Comércio - Ficou acertado que a dívida de R$ 115 mil seria quitada em três vezes e notas promissórias foram assinadas. O pagamento foi feito?
Raimundo Noronha -
Ele pagou uma no vencimento, parcialmente outra e as demais foram discutidas em juízo. O dinheiro recebido foi repassado à empresa vítima do roubo.
 

Comércio - Quando as notas foram questionadas?
Raimundo Noronha -
Três meses após a emissão.
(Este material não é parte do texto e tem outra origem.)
(** * Storage layer of kore-node: the LevelDB and SQLite collections

    Shallow embedding of [src/src/database/leveldb.rs] and
    [src/src/database/sqlite.rs].

    Rust strings are sequences of Unicode scalar values.  UTF-8 byte order
    coincides with code-point order, so a key is modelled as the list of its
    code points ([list N]) compared lexicographically: this is both LevelDB's
    default bytewise comparator and SQLite's BINARY collation on TEXT. *)

From Stdlib Require Import String Ascii List Arith NArith ZArith Bool Lia Sorting.Sorted.
Import ListNotations.

(* ------------------------------------------------------------------ *)
(** ** Keys, values and the string functions the backends use *)

Definition key := list N.
Definition bytes := list Byte.byte.

(** [char::MAX] = U+10FFFF. *)
Definition char_MAX : N := 1114111.

(** Literal keys, from ASCII string literals. *)
Fixpoint str (s : string) : key :=
  match s with
  | EmptyString => []
  | String a s' => N_of_ascii a :: str s'
  end.

(** Lexicographic comparison of keys (bytewise on the UTF-8 encoding). *)
Fixpoint key_compare (a b : key) : comparison :=
  match a, b with
  | [], [] => Eq
  | [], _ :: _ => Lt
  | _ :: _, [] => Gt
  | x :: a', y :: b' =>
      match N.compare x y with
      | Eq => key_compare a' b'
      | c => c
      end
  end.

Definition key_ltb (a b : key) : bool :=
  match key_compare a b with Lt => true | _ => false end.

Definition key_eqb (a b : key) : bool :=
  match key_compare a b with Eq => true | _ => false end.
(** *** Horizontal sections of boxes *)

(** The outline of a horizontal section: a rectangle and its height. *)
Definition outline : Type := Sample.rect * Q.

Definition cut (m : mesh) (origin normal : vec3) : result (option outline) :=
  if Sample.vec3_eqb normal z_axis then
    match Sample.mesh_bounds m with
    | Some (lo, hi) =>
        let '(lx, ly, lz) := lo in
        let '(hx, hy, hz) := hi in
        let '(_, _, oz) := origin in
        if (lz <? oz) && (oz <? hz)
        then Ok (Some ((lx, ly, hx, hy), oz))
        else Ok None
    | None => Ok None
    end
  else Raise (LibraryError "no section off the Z axis").

(** A rectangle as two triangles. *)
Definition corners (g : Sample.rect) : triangulation :=
  let '(x0, y0, x1, y1) := g in
  TriTuple [(x0, y0); (x1, y0); (x1, y1); (x0, y1)] [(0, 1, 2); (0, 2, 3)]%nat.

Definition box_mesh (extents : vec3) (t : mat4) : mesh :=
  let '(ex, ey, ez) := extents in
  let x := ex / 2 in let y := ey / 2 in let z := ez / 2 in
  Sample.transform
    {| vertices :=
         [ (- x, - y, - z); (- x, y, - z); (- x, y, z); (- x, - y, z);
           (x, - y, - z); (x, y, - z); (x, y, z); (x, - y, z) ];
       faces := faces Sample.near_box |} t.

Definition polygons (p : list Sample.rect)
  : result (list (@geometry Sample.shapely)) := Ok p.

Definition path : @TrimeshPath Sample.shapely := {|
  path3d := outline;
  path2d := list Sample.rect;
  mesh_section := cut;
  to_planar := fun s => Ok ([fst s], Sample.translation (0, 0, snd s));
  polygons_full := polygons;
  triangulate_polygon := fun g => Ok (corners g);
  set_face_colors := fun m _ => Ok m;
  creation_box := fun e t => Ok (box_mesh e t);
  scene_show := fun _ => Raise (LibraryError "no display")
|}.

(** *** A slicer for boxes

    A box with axis-parallel faces, cut by a plane across an axis: every
    vertex beyond the plane is moved onto it, so the face that was beyond
    becomes the cap.  Other cuts are left to [Sample.slice_uncut]. *)

Definition clamp_coord (i : nat) (keep_upper : bool) (o : Q) (v : vec3) : vec3 :=
  replace_coord v i
    (if keep_upper then Qmax (coord v i) o else Qmin (coord v i) o).
(** * Biometric authentication system: lockout guard, PIN verifier,
      session issuer, liveness detector and login orchestrator

    A shallow embedding of [database.py], [pin_auth.py], [session.py],
    [logger.py], [liveness.py] and [login.py], with the properties the
    specification states about them.

    Conventions of the embedding.
    - An instant returned by [datetime.now()] is an integer number of
      microseconds; the text ["%Y-%m-%d %H:%M:%S"] produced by [strftime]
      is identified with the whole second it denotes.
    - A Python [str] is a [string]; its characters are read as code points
      below 256, the ones below 128 being ASCII.
    - SQLite tables are finite maps when a UNIQUE column keys them and
      lists of rows (in rowid order) otherwise.
    - Library primitives whose internals are not part of the repository
      (SHA-256, HMAC-SHA256, the JSON/base64 codec, IEEE arithmetic and
      formatting, the face detector and recogniser) are parameters. *)

From Stdlib Require Import ZArith QArith Lia Ascii.
From Stdlib Require String.
From stdpp Require Import base tactics option list strings gmap pretty sorting.

Local Open Scope Z_scope.

(** ** datetime *)

Module Clock.

(** A [datetime] value, in microseconds. *)
Definition datetime := Z.

(** A formatted ["%Y-%m-%d %H:%M:%S"] text, in whole seconds. *)
Definition timestamp := Z.

Definition timedelta_seconds (s : Z) : Z := s * 1000000.
Definition timedelta_minutes (m : Z) : Z := m * 60 * 1000000.

(** [dt.strftime("%Y-%m-%d %H:%M:%S")] drops the microsecond field. *)
Definition strftime (dt : datetime) : timestamp := dt `div` 1000000.

(** [datetime.strptime(s, "%Y-%m-%d %H:%M:%S")]. *)
Definition strptime (s : timestamp) : datetime := s * 1000000.

(** [int(td.total_seconds())]: truncation toward zero. *)
Definition int_total_seconds (td : Z) : Z := td `quot` 1000000.

End Clock.

(** ** database.py: the lockouts and users tables *)

Module Database.
Import Clock.
(** * flume_flow_analysis: the acquisition pipeline of [record_data.py]

    A shallow embedding of the serial logger: the four field patterns and
    the date prefix test, [parse_block], [init_csv], the read loop of
    [log_data] and the two lists it shares with [live_plot].

    Modelling scope.  A line is a [string]: a sequence of code points
    below 256.  A Python [float] is an IEEE binary64 value with exact
    round-to-nearest-even conversion from decimal text and the shortest
    round-tripping [repr]; [int] has the interpreter's default limit of
    4300 digits.  Python exceptions are an explicit outcome. *)

From Stdlib Require Import ZArith List String Ascii Bool Lia DecimalString.
Import ListNotations.
Local Open Scope string_scope.
Local Open Scope Z_scope.

(** ** Exceptions *)

Inductive exn : Type := ValueError.

Inductive outcome (A : Type) : Type :=
| Raised (e : exn)
| Returned (a : A).
Arguments Raised {A} e.
Arguments Returned {A} a.

Definition bind {A B : Type} (m : outcome A) (f : A -> outcome B) : outcome B :=
  match m with
  | Raised e => Raised e
  | Returned a => f a
  end.

Notation "x <- m ;; k" := (bind m (fun x => k))
  (at level 61, m at next level, right associativity).

(** ** Character classes of [re] on code points below 256 *)

Definition code (c : ascii) : Z := Z.of_nat (nat_of_ascii c).

(** [\d] *)
Definition is_digit (c : ascii) : bool := (48 <=? code c) && (code c <=? 57).

(** [[\d.]] *)
Definition is_digit_or_dot (c : ascii) : bool := is_digit c || (code c =? 46).

(** [\s], and the characters [str.strip()] removes: 9..13, 28..32, 133, 160. *)
Definition is_space (c : ascii) : bool :=
  let n := code c in
  ((9 <=? n) && (n <=? 13)) || ((28 <=? n) && (n <=? 32)) || (n =? 133) || (n =? 160).

Definition digit_val (c : ascii) : Z := code c - 48.

(** ** Matching primitives *)

(** The longest prefix of [s] whose characters satisfy [p], and the rest. *)
Fixpoint span (p : ascii -> bool) (s : string) : string * string :=
  match s with
  | EmptyString => (EmptyString, EmptyString)
  | String c s' =>
      if p c then let (a, r) := span p s' in (String c a, r)
      else (EmptyString, s)
  end.

(** A literal: the rest of [s] after the prefix [pat]. *)
Fixpoint lit (pat s : string) : option string :=
  match pat with
  | EmptyString => Some s
  | String c pat' =>
      match s with
      | EmptyString => None
      | String d s' => if Ascii.eqb c d then lit pat' s' else None
      end
  end.

(** [[class]+] and [[class]*], greedy.  In the four patterns below every
    class is followed by a character outside the class or ends the pattern,
    so the greedy choice is the only one the backtracking matcher can take. *)
Definition plus (p : ascii -> bool) (s : string) : option (string * string) :=
  match span p s with
  | (EmptyString, _) => None
  | (a, r) => Some (a, r)
  end.

Definition star (p : ascii -> bool) (s : string) : string := snd (span p s).

(** [pattern.search]: the match at the leftmost position that has one. *)
Fixpoint search {A : Type} (at_start : string -> option A) (s : string) : option A :=
  match at_start s with
  | Some m => Some m
  | None =>
      match s with
      | EmptyString => None
      | String _ s' => search at_start s'
      end
  end.

Definition obind {A B : Type} (m : option A) (f : A -> option B) : option B :=
  match m with
  | Some a => f a
  | None => None
  end.

(** ** Regex patterns *)

(** [UP:(?P<up>[\d.]+),DN:(?P<dn>[\d.]+),Q=(?P<q>\d+)] at the start of [s]:
    the three groups. *)
Definition UP_DN_Q_at (s : string) : option (string * string * string) :=
  obind (lit "UP:" s) (fun r =>
  obind (plus is_digit_or_dot r) (fun '(up, r) =>
  obind (lit ",DN:" r) (fun r =>
  obind (plus is_digit_or_dot r) (fun '(dn, r) =>
  obind (lit ",Q=" r) (fun r =>
  obind (plus is_digit r) (fun '(q, _) =>
  Some (up, dn, q))))))).

(** [KEY\s*(?P<g>[\d.]+)] at the start of [s]: the group. *)
Definition keyed_at (key : string) (s : string) : option string :=
  obind (lit key s) (fun r =>
  obind (plus is_digit_or_dot (star is_space r)) (fun '(g, _) => Some g)).

Definition FLOW_at : string -> option string := keyed_at "FLOW:".
Definition VEL_at : string -> option string := keyed_at "VEL:".
Definition FVEL_at : string -> option string := keyed_at "FVEL:".

Definition UP_DN_Q_RE := search UP_DN_Q_at.
Definition FLOW_RE := search FLOW_at.
Definition VEL_RE := search VEL_at.
Definition FVEL_RE := search FVEL_at.

(** [re.match(r"\d{2}-\d{2}-\d{2}", line)] as a truth value. *)
Definition date_prefix (line : string) : bool :=
  match line with
  | String a (String b (String h1 (String c (String d (String h2 (String e (String f _))))))) =>
      is_digit a && is_digit b && Ascii.eqb h1 "-" && is_digit c && is_digit d
      && Ascii.eqb h2 "-" && is_digit e && is_digit f
  | _ => false
  end.

(** [str.startswith] *)
Definition startswith (pre s : string) : bool :=
  match lit pre s with Some _ => true | None => false end.

(** ** [datetime]: [strptime] and [strftime] for the two fixed formats *)

Record datetime : Type := mkDatetime {
  year : Z; month : Z; day : Z; hour : Z; minute : Z; second : Z
}.

(** A backtracking matcher: the ways to match at the start of the text, in
    the order the regex engine tries them, each with the value read and the
    text left. *)
Definition matcher (A : Type) : Type := string -> list (A * string).

Definition alt {A : Type} (p q : matcher A) : matcher A := fun s => (p s ++ q s)%list.

Definition andthen {A B : Type} (p : matcher A) (f : A -> matcher B) : matcher B :=
  fun s => flat_map (fun '(a, r) => f a r) (p s).

Definition char_if (p : ascii -> bool) : matcher ascii :=
  fun s => match s with
           | String c r => if p c then [(c, r)] else []
           | EmptyString => []
           end.

Definition between (lo hi : Z) (c : ascii) : bool :=
  is_digit c && (lo <=? digit_val c) && (digit_val c <=? hi).

(** One digit in [lo1..hi1] then one in [lo2..hi2], read as a number. *)
Definition two (lo1 hi1 lo2 hi2 : Z) : matcher Z :=
  andthen (char_if (between lo1 hi1)) (fun a =>
  andthen (char_if (between lo2 hi2)) (fun b r => [(10 * digit_val a + digit_val b, r)])).

Definition one (lo hi : Z) : matcher Z :=
  andthen (char_if (between lo hi)) (fun a r => [(digit_val a, r)]).

Definition skip (p : ascii -> bool) : matcher unit :=
  andthen (char_if p) (fun _ r => [(tt, r)]).

(** [%d]: [3[0-1]|[1-2]\d|0[1-9]|[1-9]| [1-9]] *)
Definition directive_d : matcher Z :=
  alt (two 3 3 0 1) (alt (two 1 2 0 9) (alt (two 0 0 1 9) (alt (one 1 9)
      (andthen (skip (Ascii.eqb " ")) (fun _ => one 1 9))))).

(** [%m]: [1[0-2]|0[1-9]|[1-9]] *)
Definition directive_m : matcher Z :=
  alt (two 1 1 0 2) (alt (two 0 0 1 9) (one 1 9)).

(** [%y]: [\d\d] *)
Definition directive_y : matcher Z := two 0 9 0 9.

(** [%H]: [2[0-3]|[0-1]\d|\d] *)
Definition directive_H : matcher Z :=
  alt (two 2 2 0 3) (alt (two 0 1 0 9) (one 0 9)).

(** [%M]: [[0-5]\d|\d] *)
Definition directive_M : matcher Z := alt (two 0 5 0 9) (one 0 9).

(** [%S]: [6[0-1]|[0-5]\d|\d] *)
Definition directive_S : matcher Z :=
  alt (two 6 6 0 1) (alt (two 0 5 0 9) (one 0 9)).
Após decisão judicial dizendo que os títulos são lícitos e que a dívida deve ser paga é que surgiu esta denúncia. Num primeiro momento, quando foi questionar as notas, a advogada mencionou desconhecer a origem. Eu afirmei na defesa que foi ela quem preencheu as notas. A partir daí, ela passou a fazer esta acusação.
 

Comércio - Se não houve irregularidade, por qual motivo o Gaeco acusa o senhor e o delegado Wanir?
Raimundo Noronha -
Do ponto de vista criminal, nada posso dizer pois não participei de nada. Com relação à conduta do Gaeco, creio eu, que deva ser mais uma investigação a respeito da própria atuação da polícia. Neste caso específico, nada ocorreu.
 

Comércio - Como explicar, então, o fato de o Tribunal de Justiça  ter aceitado a denúncia da promotoria?
Raimundo Noronha -
Creio que o Tribunal, numa decisão de cautela para esclarecer totalmente os fatos, preferiu dar sequência à investigação para que tudo fosse apurado.
 

Comércio - O senhor já se encontrou com a suposta vítima de extorsão depois da reunião na delegacia?
Raimundo Noronha -
Várias vezes. Nunca ele me falou da suposta tentativa de extorsão. Diria, até, que a nossa relação é amistosa.